Into Music Reviews: Bill Ryder-Jones at Maryhill Central Hall

Act: Bill Ryder-Jones
Venue: Maryhill Central Hall
Date 22 September 2018

Music for Dreamers

There’s an intimacy to Bill Ryder-Jones’ music, a sense of secrets being shared and tonight at Maryhill Central Hall a small but attentive crowd gather close to the curtained stage, underneath the ornate curve of the classically vaulted ceiling, waiting to be whispered and sung to.

It’s an inspired change of venue (the gig was originally booked for the Glasgow School of Art, still closed due to the devastating fire in the original Mackintosh building)- the faded glamour and gritty history of this hall, hard fought to be kept for the community when it fell into disrepair in the ‘70’s, complement the atmosphere of Bill Ryder-Jones songs, where day trips to forgotten seaside resorts accompany late night drinking in the park and where stately pianos and organs sit alongside electric guitars; echoes and feedback.

Curious stories are softly spun in Bill’s cobweb-covered, plaintively melodic voice which is at once hushed and strained. Rhythms strummed in waves build by rippling gently then crashing. There are lyrical pearls to be discovered; subtle yet unforgettable imagery which explodes brightly against a dark background of longing and struggle. The music swells and offers a release from all that pent-up emotion, the raw melancholic snapshots become a wide canvas of cathartic abandon, with screeching guitars and anthemic choruses morphing the spidery scrawl of the verses into bold capital letters.

The band he has assembled include my favourite drummer on the Liverpool and Wirral scene at the moment – Phil Murphy – who plays with a mix of new bands and legends – Peach Fuzz, Edgar Jones, The Fernweh, Michael Head and The Red Elastic Band; Murphy is just a really cool drummer – a drummer you tilt your head to watch as he weaves hypnotic loops of motorik beats and then sit back and trust as he treats the music with just the right amount of pressure.
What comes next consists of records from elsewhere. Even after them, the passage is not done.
(** The loop of Decode on the part of the string not yet read.  Every
    iteration reads at least one code unit, so [fuel] equal to the length
    of the string is never used up ([Decode_fuel] below). *)
Fixpoint Decode (fuel : nat) (s : jsstring) : completion jsstring :=
  match s with
  | [] => Returns []
  | c :: rest =>
      match fuel with
      | O => Throws URIError
      | S fuel' =>
          if c =? 37 then
            match ParseHexOctet rest with
            | None => Throws URIError
            | Some b =>
                let rest2 := drop 2 rest in
                match leading_ones b with
                | 0%nat => (b ::.) <$> Decode fuel' rest2
                | 1%nat => Throws URIError
                | S (S (S (S (S _)))) => Throws URIError
                | S n' =>
                    match continuation_octets n' rest2 with
                    | None => Throws URIError
                    | Some (octets, rest3) =>
                        match utf8_code_point (b :: octets) with
                        | None => Throws URIError
                        | Some v =>
                            (UTF16EncodeCodePoint v ++.) <$> Decode fuel' rest3
                        end
                    end
                end
            end
          else (c ::.) <$> Decode fuel' rest
      end
  end.

Definition decodeURIComponent (s : jsstring) : completion jsstring :=
  Decode (length s) s.

(** ** [String.prototype.replace] with the global patterns of the source *)

(** [s.replace(/c/g, by)] for a single character [c]. *)
Definition replace_char (c : Z) (by_ : jsstring) (s : jsstring) : jsstring :=
  s ≫= λ x, if x =? c then by_ else [x].

(** [.replace(/!/g,'%21').replace(/'/g,'%27').replace(/\(/g,'%28')
     .replace(/\)/g,'%29').replace(/\*/g,'%2A')] *)
Definition rfc3986 (s : jsstring) : jsstring :=
  replace_char 42 (js "%2A")
    (replace_char 41 (js "%29")
      (replace_char 40 (js "%28")
        (replace_char 39 (js "%27")
          (replace_char 33 (js "%21") s)))).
Most of the tracks performed tonight are from ‘West Kirby County Primary‘, a real classic; a soul-baring album, so wantonly evocative, the emotions so vividly tangible to the listener that you almost experience it like cinema.
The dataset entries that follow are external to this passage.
(** X2: [put] is an upsert.  Afterwards the store holds the record written
    and every record it held under another date, and nothing else; it has
    one record more when the date was new and as many as before when the
    date was there. *)
Theorem put_is_upsert :
  forall (e : Entry) (s : Store),
    store_ok s ->
    (forall x, In x (getAll (put e s)) <->
               x = e \/ (In x (getAll s) /\ date x <> date e)) /\
    List.length (getAll (put e s)) =
      match get (date e) s with
      | Some _ => List.length (getAll s)
      | None => S (List.length (getAll s))
      end.
Proof.
  intros e s Hs. unfold getAll. split.
  - intros x. rewrite (In_iff_get (put e s) x (put_ok e s Hs)).
    destruct (String.eqb_spec (date x) (date e)) as [Hd|Hd].
    + rewrite Hd, get_put_same. split.
      * intros [= ->]. now left.
      * intros [->|[_ H]]; [reflexivity|contradiction].
    + rewrite (get_put_other _ e s Hd), <- (In_iff_get s x Hs). split.
      * intros H. right. auto.
      * intros [->|[H _]]; [contradiction|exact H].
  - induction s as [|y r IH]; [reflexivity|].
    apply store_ok_inv in Hs. destruct Hs as [Hr Hy]. simpl.
    destruct (String.compare (date e) (date y)) eqn:Hc.
    + apply String.compare_eq_iff in Hc. now rewrite Hc, String.eqb_refl.
    + rewrite String.eqb_sym, (key_lt_neq _ _ Hc).
      assert (Hn : get (date e) r = None).
      { apply get_none_iff. intros x Hx Hd.
        rewrite Forall_forall in Hy. specialize (Hy x Hx). rewrite Hd in Hy.
        exact (key_lt_asym _ _ Hc Hy). }
      now rewrite Hn.
    + apply compare_gt_lt in Hc.
      rewrite (key_lt_neq _ _ Hc). simpl.
      rewrite (IH Hr). now destruct (get (date e) r).
Qed.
I listened repeatedly to this record (released in the winter of 2015) on my daily train journey into Glasgow from Greenock – the windows foggy, obscuring the dark windswept waters outside, as we rode beside the Clyde estuary in frozen silence. As we rattled through Paisley into the suburbs of Glasgow, the sun would groggily awake as we weary commuters too stretched and yawned. West Kirby County Primary is a record of heartache and hope set in the everyday, and my glimpses of early morning splendour amidst the drudgery of landscapes seen day-in day-out seemed to connect with the images Ryder-Jones had created of his home town. As Bill sighs: “safety is the thought/ that something somewhere/must be happening” I see Jarvis Cocker and Morrissey’s melancholy spectres appear and join in the chorus of ‘Satellites,’ then the guitars crank up to create that raucous Pixies- style outro which arrives magically out of the ether, like the city from the sleepy suburbs.

In amongst the old is the new – songs from Bill’s latest release, ‘Yawn‘(out this month) – ‘And Then There’s You‘ and ‘Mither‘ – make me excited about this album being another timeless staple of my record collection, the soundtrack to more explorations of cities and feelings. Bill is undoubtedly making music for the dreamers, the romantics, the sensitive types, those in touch with the dark and the light and who dwell on such matters!

If I make Bill sound a serious soul by my descriptions of his music then a different Bill emerges between songs where he jokes about being “posh” (often called ‘The Bard of West Kirby’ – he is not from the streets of Liverpool!) and he even tells us the story of how he “stalked” Syd Barrett by hanging around outside his house in the Cherry Hinton area of Cambridge for weeks, until he finally saw him leaving on his bicycle, whereupon he joyfully yelled “Hey, Syd!” and was greeted with a smile. Bill of course is enraptured by this seemingly mundane exchange and I’m sure could write a haunting song about it!

Following the Syd Barrett story he talks himself, self-deprecatingly, into doing a cover version of a Syd song – “I should do it shouldn’t I? I wish I could just be like – “Here’s ‘Astromony Domine‘ “, but I can’t play that!” and so he ends up doing the first verse of ‘Baby Lemonade‘ to cheers and genial laughter from the crowd who, I sense, are starting to see Bill as a friend by this point in the intimate show.

Adding another layer of haze to his vocal delivery and demeanour tonight is the fact that he is suffering from a terrible cold. Luckily the rasping rawness suits him as the fight of struggling through something murky and unfathomable has always allowed him to create beautiful, transcendent music.